Fig. 2. Effect of MFeed+ on chymotrypsin activity in the duodenum.

Also tested together with the use of byproducts, in France and the USA, MFeed+ proved to be a great tool to support the use of local by-products in the diet. Results showed either an improved efficiency of diets already using by-products, or the compensation of the loss in performance triggered by the use of by-products compared to a standard cereal-based diet.

MFeed+, based on natural resources (clay and algae), thus proves to fit perfectly in a sustainable farming approach, by improving feed efficiency, which contributes to optimise the use of raw materials and so their environmental impact, and by supporting the use of by-products in the diet, which have been shown to be a sustainable alternative to cereal-based diets.
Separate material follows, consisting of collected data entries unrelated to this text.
(* ===== verification/Updater.v ===== *)
(** * Updates: versions, URLs and checksums

    Model of the functions of Server/updater/updater.go that need neither the
    network nor the disk; the operations that do are in Updates.v. semver (of
    golang.org/x/mod) and the host of a parsed URL are parameters. *)

From S2P Require Import Prelude GoText Wire Json GoTime Crypto.
#[local] Open Scope string_scope.
#[local] Open Scope Z_scope.

Module Updater.

(** ** Text *)

(** [strings.EqualFold(a, b)] where one of them is ASCII. *)
Definition EqualFold (a b : string) : bool := bool_decide (fold_key (bytes_of a) = fold_key (bytes_of b)).

(** [strings.ToLower], as far as the ASCII letters of the result go: besides the
    ASCII letters, U+0130 goes to i and U+212A to k. *)
Fixpoint to_lower (l : list Z) : list Z :=
  match l with
  | 0xC4 :: 0xB0 :: l => 105 :: to_lower l
  | 0xE2 :: 0x84 :: 0xAA :: l => 107 :: to_lower l
  | b :: l => (if in_range b 65 90 then b + 32 else b) :: to_lower l
  | [] => []
  end.
Definition ToLower (s : string) : string := string_of (to_lower (bytes_of s)).

(** [strings.Fields] *)
Fixpoint fields_go (ws : list (Z * nat)) (l cur : list Z) : list (list Z) :=
  match ws with
  | [] => match cur with [] => [] | _ => [cur] end
  | (r, w) :: ws =>
      if IsSpace r then
        match cur with [] => fields_go ws (drop w l) [] | _ => cur :: fields_go ws (drop w l) [] end
      else fields_go ws (drop w l) (cur ++ take w l)%list
  end.
Definition Fields (s : string) : list string :=
  string_of <$> fields_go (runes_w (bytes_of s)) (bytes_of s) [].

(** [strings.Split(s, "\n")] *)
Fixpoint lines_go (l cur : list Z) : list (list Z) :=
  match l with
  | [] => [cur]
  | b :: l => if b =? 10 then cur :: lines_go l [] else lines_go l (cur ++ [b])%list
  end.
Definition Lines (s : string) : list string := string_of <$> lines_go (bytes_of s) [].

(** [strings.HasSuffix] *)
Definition HasSuffix (s p : string) : bool :=
  (String.length p <=? String.length s)%nat &&
  String.eqb (string_of (drop (String.length s - String.length p) (bytes_of s))) p.

(** ** Data *)

Record Asset := mkAsset { as_Name : string; as_DownloadURL : string }.

Record UpdateInfo := mkInfo {
  ui_Current : string; ui_Latest : string; ui_UpdateAvailable : bool; ui_ReleaseURL : string;
  ui_DownloadURL : string; ui_ChecksumURL : string; ui_ReleaseNotes : string; ui_Assets : list Asset }.

Record ClientAssets := mkClientAssets { ca_InstallerURL : string; ca_SignatureURL : string }.

Record releaseResponse := mkRelease {
  rr_TagName : string; rr_Body : string; rr_HTMLURL : string; rr_Assets : list Asset }.

(** Why a check or a download failed. *)
Inductive update_error :=
| UeRequest                      (* the request could not be made or got no reply *)
| UeStatus (status : Z)
| UeDecode
| UeDownloadURL (url : string)
| UeChecksumURL (url : string)
| UeRead
| UeChecksumFetch (e : update_error)
| UeChecksumMissing (filename : string)
| UeDownload (e : update_error)
| UeCreate
| UeWrite
| UeTooLarge
| UeOpen
| UeMismatch (expected actual : string).

Record Updater := mkUpdater {
  up_currentVersion : string; up_githubToken : string; up_repoOwner : string; up_repoName : string;
  up_baseURL : string;
  up_cache : option UpdateInfo; up_cacheExpiry : Z;
  up_cachedErr : option update_error; up_errCacheExpiry : Z }.

Definition NewUpdater (currentVersion githubToken repoOwner repoName : string) : Updater :=
  mkUpdater currentVersion githubToken repoOwner repoName "" None 0 None 0.
Definition SetBaseURL (u : Updater) (url : string) : Updater :=
  mkUpdater (up_currentVersion u) (up_githubToken u) (up_repoOwner u) (up_repoName u) url
    (up_cache u) (up_cacheExpiry u) (up_cachedErr u) (up_errCacheExpiry u).
(** The outcome of a check, kept until [expiry]; a success forgets the error. *)
Definition keep_info (u : Updater) (info : UpdateInfo) (expiry : Z) : Updater :=
  mkUpdater (up_currentVersion u) (up_githubToken u) (up_repoOwner u) (up_repoName u) (up_baseURL u)
    (Some info) expiry None (up_errCacheExpiry u).
Definition keep_error (u : Updater) (e : update_error) (expiry : Z) : Updater :=
  mkUpdater (up_currentVersion u) (up_githubToken u) (up_repoOwner u) (up_repoName u) (up_baseURL u)
    (up_cache u) (up_cacheExpiry u) (Some e) expiry.

Definition defaultBaseURL : string := "https://api.github.com".
Definition cacheTTL : Z := 1 * Hour.
Definition errorCacheTTL : Z := 5 * Minute.
Definition binaryAsset : string := "chatserver.exe".
Definition checksumAsset : string := "checksums.sha256".

Definition ensureVPrefix (v : string) : string := if HasPrefix v "v" then v else "v" +:+ v.

Definition apiBaseURL (u : Updater) : string :=
  if String.eqb (up_baseURL u) "" then defaultBaseURL else up_baseURL u.

Definition release_url (u : Updater) : string :=
  apiBaseURL u +:+ "/repos/" +:+ up_repoOwner u +:+ "/" +:+ up_repoName u +:+ "/releases/latest".

(** ** The release *)

Definition asset_fields : list (field Asset) :=
  [ ("name", fun j a => (fun x => mkAsset x (as_DownloadURL a)) <$> dec_string j (as_Name a));
    ("browser_download_url", fun j a => (fun x => mkAsset (as_Name a) x) <$> dec_string j (as_DownloadURL a)) ].

(** An element is decoded into the one the slice already has at its index. *)
Fixpoint dec_asset_list (js : list json) (old : list Asset) : option (list Asset) :=
  match js with
  | [] => Some []
  | j :: js =>
      a ← unmarshal asset_fields (match old with a :: _ => a | [] => mkAsset "" "" end) (Some j);
      l ← dec_asset_list js (tail old);
      Some (a :: l)
  end.
Definition dec_assets (j : json) (old : list Asset) : option (list Asset) :=
  match j with JNull => Some [] | JArr js => dec_asset_list js old | _ => None end.

Definition release_fields : list (field releaseResponse) :=
  [ ("tag_name", fun j r => (fun x => mkRelease x (rr_Body r) (rr_HTMLURL r) (rr_Assets r)) <$> dec_string j (rr_TagName r));
    ("body", fun j r => (fun x => mkRelease (rr_TagName r) x (rr_HTMLURL r) (rr_Assets r)) <$> dec_string j (rr_Body r));
    ("html_url", fun j r => (fun x => mkRelease (rr_TagName r) (rr_Body r) x (rr_Assets r)) <$> dec_string j (rr_HTMLURL r));
    ("assets", fun j r => (fun x => mkRelease (rr_TagName r) (rr_Body r) (rr_HTMLURL r) x) <$> dec_assets j (rr_Assets r)) ].

(** The URLs of the binary and of the checksums; the last asset of a name wins. *)
Definition pick_assets (assets : list Asset) : string * string :=
  foldl (fun acc a =>
    if EqualFold (as_Name a) binaryAsset then (as_DownloadURL a, acc.2)
    else if EqualFold (as_Name a) checksumAsset then (acc.1, as_DownloadURL a)
    else acc) ("", "") assets.

Section semver.
Context (semver_compare : string -> string -> Z).

Definition release_info (u : Updater) (r : releaseResponse) : UpdateInfo :=
  let currentV := ensureVPrefix (up_currentVersion u) in
  let latestV := ensureVPrefix (rr_TagName r) in
  let urls := pick_assets (rr_Assets r) in
  mkInfo currentV latestV (semver_compare currentV latestV <? 0) (rr_HTMLURL r) urls.1 urls.2
    (rr_Body r) (rr_Assets r).
End semver.

(** ** URLs and the token *)

Definition download_prefix (u : Updater) : string :=
  "https://github.com/" +:+ up_repoOwner u +:+ "/" +:+ up_repoName u +:+ "/releases/download/".

(** Whether the URL is accepted. *)
Definition ValidateDownloadURL (u : Updater) (url : string) : bool := HasPrefix url (download_prefix u).

Section url.
(** [neturl.Parse(..)] and [Hostname()]; [None] when the URL does not parse. *)
Context (url_hostname : string -> option string).

Definition isGitHubHost (rawURL : string) : bool :=
  match url_hostname rawURL with
  | None => false
  | Some h =>
      let host := ToLower h in
      String.eqb host "api.github.com" || String.eqb host "github.com" ||
      HasSuffix host ".github.com" || HasSuffix host ".githubusercontent.com"
  end.

Definition shouldSendToken (u : Updater) (rawURL : string) : bool :=
  isGitHubHost rawURL || (negb (String.eqb (up_baseURL u) "") && HasPrefix rawURL (up_baseURL u)).
End url.

(** ** Checksums *)

(** The hash on a line that names the file. *)
Definition checksum_line (filename line : string) : option string :=
  match Fields (TrimSpace line) with
  | (hash :: _ :: _) as parts => if bool_decide (last parts = Some filename) then Some hash else None
  | _ => None
  end.

Definition ParseChecksumFile (data filename : string) : option string :=
  head (omap (checksum_line filename) (Lines data)).

(** The content has the expected hash. *)
Definition actual_hash (content : string) : string := hex_encode (sha256 (bytes_of content)).
Definition checksum_ok (content expectedHash : string) : bool := EqualFold (actual_hash content) expectedHash.

(** ** The desktop client's assets *)

(** In the order of the cases: a signature first. *)
Definition FindClientAssets (u : Updater) : ClientAssets :=
  match up_cache u with
  | None => mkClientAssets "" ""
  | Some info =>
      foldl (fun ca a =>
        if HasSuffix (as_Name a) "_x64-setup.nsis.zip.sig" then mkClientAssets (ca_InstallerURL ca) (as_DownloadURL a)
        else if HasSuffix (as_Name a) "_x64-setup.nsis.zip" then mkClientAssets (as_DownloadURL a) (ca_SignatureURL ca)
        else ca) (mkClientAssets "" "") (ui_Assets info)
  end.

End Updater.
Export Updater.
Despite being 30 years old, sustainability is more than ever a hot topic in the industry. Improving sustainability of livestock requires strong coordination in the industry and efforts from all stakeholders.

A strong competition for low impact raw materials may emerge between different species and territories and acting on one segment of the industry should not narrow the possibilities of improvement for another.

Meanwhile, several tools are already available to improve sustainability in livestock farming, particularly at the nutrition level. Innovative formulation techniques and specific additives using natural ingredients and technologies can support the better use of raw materials and minimise their environmental impact.